START Available data

Definition pagination (page pageSize totalCount : number) : PageInfo :=
  mkPageInfo
    (Math_ceil (Number.div totalCount pageSize))
    (Number.add (Number.mul (Number.sub page one) pageSize) one)
    (Number.min (Number.mul page pageSize) totalCount).

(** Arithmetic on integers below [2^53] is exact. *)
Lemma add_of_Z (a b : Z) :
  0 <= a < 2 ^ 53 -> 0 <= b < 2 ^ 53 -> a + b < 2 ^ 53 ->
  Number.add (Number.of_Z a) (Number.of_Z b) = Number.of_Z (a + b).
Proof.
  intros Ha Hb Hab. rewrite (of_Z_small a), (of_Z_small b) by lia.
  unfold Number.add, Number.of_Z. f_equal. ring.
Qed.

Lemma sub_of_Z (a b : Z) :
  0 <= b <= a -> a < 2 ^ 53 ->
  Number.sub (Number.of_Z a) (Number.of_Z b) = Number.of_Z (a - b).
Proof.
  intros Hb Ha. rewrite (of_Z_small a), (of_Z_small b) by lia.
  unfold Number.sub, Number.add, Number.of_Z. cbn [Number.neg]. f_equal. ring.
Qed.

Lemma mul_of_Z (a b : Z) :
  0 <= a < 2 ^ 53 -> 0 <= b < 2 ^ 53 ->
  Number.mul (Number.of_Z a) (Number.of_Z b) = Number.of_Z (a * b).
Proof.
  intros Ha Hb. rewrite (of_Z_small a), (of_Z_small b) by lia.
  unfold Number.mul, Number.of_Z. pose proof scale_pos as Hs.
  replace (a * Number.scale * (b * Number.scale))
    with (a * b * Number.scale * Number.scale) by ring.
  rewrite <- (Z.mul_1_l Number.scale) at 3.
  apply round_scale_invariant; lia.
Qed.

Lemma div_of_Z (n s : Z) :
  0 <= n < 2 ^ 53 -> 0 < s < 2 ^ 53 ->
  Number.div (Number.of_Z n) (Number.of_Z s) = Number.round (n * Number.scale) s.
Proof.
  intros Hn Hs. rewrite (of_Z_small n), (of_Z_small s) by lia.
  pose proof scale_pos as Hsc. unfold Number.div.
  destruct (Z.eqb_spec (s * Number.scale) 0) as [E|_]; [nia|].
  rewrite Z.sgn_pos, Z.abs_eq, Z.mul_1_l by nia.
  apply round_scale_invariant; lia.
Qed.

Lemma min_of_Z (a b : Z) :
  0 <= a < 2 ^ 53 -> 0 <= b < 2 ^ 53 ->
  Number.min (Number.of_Z a) (Number.of_Z b) = Number.of_Z (Z.min a b).
Proof.
  intros Ha Hb. pose proof scale_pos as Hs.
  assert (Hm : 0 <= Z.min a b < 2 ^ 53) by lia.
  rewrite (of_Z_small a), (of_Z_small b), (of_Z_small (Z.min a b)) by lia.
  unfold Number.min, Number.leb.
  destruct (Z.leb_spec (a * Number.scale) (b * Number.scale)); f_equal; f_equal; nia.
Qed.

(** The quotient of two integers below [2^26], rounded up, is the integer
    quotient rounded up: the division does not round a quotient that lies
    above an integer down to it. *)
Lemma ceil_div_of_Z (n s : Z) :
  0 <= n < 2 ^ 26 -> 0 < s < 2 ^ 26 ->
  Math_ceil (Number.div (Number.of_Z n) (Number.of_Z s))
  = Number.of_Z ((n + s - 1) / s).
Proof.
  intros Hn Hs. pose proof scale_pos as Hsc.
  assert (H26 : 2 ^ 26 < 2 ^ 53) by (apply Z.pow_lt_mono_r; lia).
  rewrite div_of_Z by lia.
  pose proof (Z.div_mod n s ltac:(lia)) as Hdm.
  pose proof (Z.mod_pos_bound n s ltac:(lia)) as Hr.
  set (q := n / s) in *. set (r := n mod s) in *.
  assert (Hq : 0 <= q <= n).
  { split; [apply Z.div_pos; lia|]. subst q. apply Z.div_le_upper_bound; nia. }
  assert (Hexact : forall z, 0 <= z < 2 ^ 53 ->
            Number.round (z * Number.scale * s) s = Fin (z * Number.scale)).
  { intros z Hz. rewrite <- (Z.mul_1_l s) at 2.
    rewrite round_scale_invariant by lia.
    fold (Number.of_Z z). apply of_Z_small. exact Hz. }
  destruct (Z.eq_dec r 0) as [Hr0|Hr0].
  - assert (En : n = q * s) by lia.
    assert (Eq : (n + s - 1) / s = q).
    { symmetry. apply Z.div_unique with (r := s - 1); lia. }
    rewrite Eq, (of_Z_small q) by lia.
    replace (n * Number.scale) with (q * Number.scale * s) by (rewrite En; ring).
    rewrite Hexact by lia. unfold Math_ceil. f_equal.
    rewrite <- Z.mul_opp_l, Z.div_mul by lia. ring.
  - assert (Eq : (n + s - 1) / s = q + 1).
    { symmetry. apply Z.div_unique with (r := r - 1); lia. }
    rewrite Eq, (of_Z_small (q + 1)) by lia.
    (* a number strictly between [q] and the quotient *)
    set (y := (q * 2 ^ 26 + 1) * 2 ^ 1048).
    assert (Hp26 : 0 < 2 ^ 26) by (apply Z.pow_pos_nonneg; lia).
    assert (Hsc' : Number.scale = 2 ^ 26 * 2 ^ 1048).
    { unfold Number.scale. rewrite <- Z.pow_add_r by lia. reflexivity. }
    assert (Hp1048 : 0 < 2 ^ 1048) by (apply Z.pow_pos_nonneg; lia).
    assert (Hy : Number.round y 1 = Fin y).
    { assert (Hm : 0 <= q * 2 ^ 26 + 1 < 2 ^ 53).
      { split; [nia|]. replace (2 ^ 53) with (2 ^ 26 * 2 ^ 27) by
          (rewrite <- Z.pow_add_r by lia; reflexivity).
        assert (2 ^ 26 + 1 <= 2 ^ 27).
        { replace (2 ^ 27) with (2 * 2 ^ 26) by
            (change 27 with (1 + 26); rewrite Z.pow_add_r by lia; reflexivity). lia. }
        nia. }
      rewrite Rounding.round_nonneg_form by (subst y; nia).
      pose proof (Rounding.round53_exact (q * 2 ^ 26 + 1) 1048 1 Hm ltac:(lia)
                    ltac:(lia)) as E.
      rewrite Z.mul_1_r in E. fold y in E. rewrite E.
      assert (Hlt : y < Number.limit).
      { subst y. unfold Number.limit.
        replace (2 ^ 2098) with (2 ^ 53 * 2 ^ 2045) by
          (rewrite <- Z.pow_add_r by lia; reflexivity).
        assert (2 ^ 1048 <= 2 ^ 2045) by (apply Z.pow_le_mono_r; lia).
        assert (0 < 2 ^ 53) by (apply Z.pow_pos_nonneg; lia). nia. }
      destruct (Z.leb_spec Number.limit y); [lia|reflexivity]. }
    assert (Hlo : Number.leb (Fin y) (Number.round (n * Number.scale) s) = true).
    { rewrite <- Hy. apply Rounding.round_mono; [lia|lia|].
      subst y. rewrite Hsc', Hdm. nia. }
    assert (Hhi : Number.leb (Number.round (n * Number.scale) s)
                    (Fin ((q + 1) * Number.scale)) = true).
    { rewrite <- (Hexact (q + 1)) by lia. apply Rounding.round_mono; [lia|lia|].
      rewrite Hdm. nia. }
    destruct (Number.round (n * Number.scale) s) as [|[|]|x]; try discriminate Hlo;
      try discriminate Hhi.
    unfold Number.leb in Hlo, Hhi. apply Z.leb_le in Hlo, Hhi.
    unfold Math_ceil. f_equal.
    assert (Hx : q * Number.scale < x) by (subst y; rewrite Hsc'; nia).
    assert (E : (- x) / Number.scale = - (q + 1)).
    { symmetry. apply Z.div_unique with (r := (q + 1) * Number.scale - x); lia. }
    rewrite E. ring.
Qed.
Lemma keeps_to_list (df : DataFrame) (name : string) :
  cell_keeps_files (to_list lib df name).
Proof. apply keeps_call. intros w p. reflexivity. Qed.

End FrameOfCalls.

(** One step of a frame proof: a bind, a call of the notebooks' own, a
    collaborator's call under [writes_nothing], or a pattern to open. *)
Ltac frame_step Hlib :=
  first
    [ apply keeps_ret
    | apply keeps_lift
    | apply keeps_print
    | apply keeps_simplefilter
    | apply keeps_read_csv
    | apply keeps_sample
    | apply keeps_to_list
    | apply keeps_call; solve [ apply Hlib ]
    | apply keeps_bind; [ | intros ? ]
    | match goal with
      | |- cell_keeps_files (match ?x with _ => _ end) => destruct x
      end ].

Lemma validation_keeps_files (lib : Library) (pf : pathfinder)
  (cnf : configurations) :
  writes_nothing lib ->
  cell_keeps_files (data_validation.notebook lib pf cnf).
Proof.
  intros Hlib.
  unfold data_validation.notebook, data_validation.cell_imports,
    data_validation.load_dataset, data_validation.after_load,
    data_validation.select_subset, data_validation.text_analysis,
    data_validation.pixel_intensity_histogram.
  repeat frame_step Hlib.
Qed.

Lemma evaluation_keeps_files (lib : Library) (pf : pathfinder)
  (cnf : configurations) :
  writes_nothing lib ->
  cell_keeps_files (model_evaluation.notebook lib pf cnf).
Proof.
  intros Hlib.
  unfold model_evaluation.notebook, model_evaluation.cell_imports,
    model_evaluation.load_data_and_model,
    model_evaluation.create_generator_and_datasets,
    model_evaluation.model_evaluation_cell.
  repeat frame_step Hlib.
Qed.

(** C7: with collaborators that write no file, a run of either notebook
    leaves every file as it was: what changes is the console (and the
    state inside the process).  The pixel-intensity cell calls nothing
    but the [DataValidation] constructor and [print]: when it completes,
    the world is the one the constructor left with the loading message
    printed once; no image is loaded and no histogram is computed. *)
Theorem notebooks_write_no_file
  (lib : Library) (pf : pathfinder) (cnf : configurations)
  (w : World (RngState lib)) :
  writes_nothing lib ->
  same_files w (world (snd (run (data_validation.notebook lib pf cnf) w)))
  /\ same_files w (world (snd (run (model_evaluation.notebook lib pf cnf) w)))
  /\ forall st : State (World (RngState lib)),
       exists evs,
         log (snd (data_validation.pixel_intensity_histogram lib cnf st))
         = (log st ++ evs)%list
         /\ forallb validator_or_print evs = true
         /\ forall v,
              fst (data_validation.pixel_intensity_histogram lib cnf st) = Ok v ->
              exists wv,
                DataValidation_init lib (world st) = (Ok v, wv)
                /\ world (snd (data_validation.pixel_intensity_histogram
                                 lib cnf st))
                   = echo (PStr (data_validation.loading_message cnf)) wv.
Proof.
  intros Hlib.
  split; [exact (validation_keeps_files lib pf cnf Hlib (mkState w []))|].
  split; [exact (evaluation_keeps_files lib pf cnf Hlib (mkState w []))|].
  intros st.
  unfold data_validation.pixel_intensity_histogram, print, bind, call, ret.
  destruct (DataValidation_init lib (world st)) as [[v|e] wv]; cbn.
  - eexists. split; [rewrite <- app_assoc; reflexivity|].
    split; [reflexivity|].
    intros v' Hv. inversion Hv; subst. eexists. split; reflexivity.
  - eexists. split; [reflexivity|].
    split; [reflexivity|]. intros v' Hv. discriminate Hv.
Qed.

Lemma demo_writes_nothing : writes_nothing Demo.lib.
Proof. constructor; intros; intros w q; reflexivity. Qed.

Lemma notebooks_write_no_file_witness :
  same_files Demo.w0
    (world (snd (run (data_validation.notebook Demo.lib Demo.pf Demo.cnf)
                   Demo.w0)))
  /\ same_files Demo.w0
       (world (snd (run (model_evaluation.notebook Demo.lib Demo.pf Demo.cnf)
                      Demo.w0)))
  /\ console
       (world (snd (data_validation.pixel_intensity_histogram Demo.lib Demo.cnf
                      (mkState Demo.w0 []))))
     = [PStr (LF ++ "Loading pictures from train and test dataset. "
                 ++ "Current picture shape is (224, 224)" ++ LF)].
Proof.
  destruct (notebooks_write_no_file Demo.lib Demo.pf Demo.cnf Demo.w0
              demo_writes_nothing) as (Hv & He & _).
  split; [exact Hv|]. split; [exact He|]. reflexivity.
Defined.

(* ================================================================= *)
(** ** Failures *)

Section Faithful.

Context {W : Type}.

Lemma faithful_ret {A} (a : A) : faithful (@ret W A a).
Proof. intros st Hq. left. exact Hq. Qed.

Lemma faithful_lift {A} (r : Result A) : faithful (@lift W A r).
Proof. intros st Hq. left. destruct r; exact Hq. Qed.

END Available data

Please filter the data down to the lines containing the word "totalCount".

● **Written response**
Definition pagination (page pageSize totalCount : number) : PageInfo :=
    (Math_ceil (Number.div totalCount pageSize))
    (Number.min (Number.mul page pageSize) totalCount).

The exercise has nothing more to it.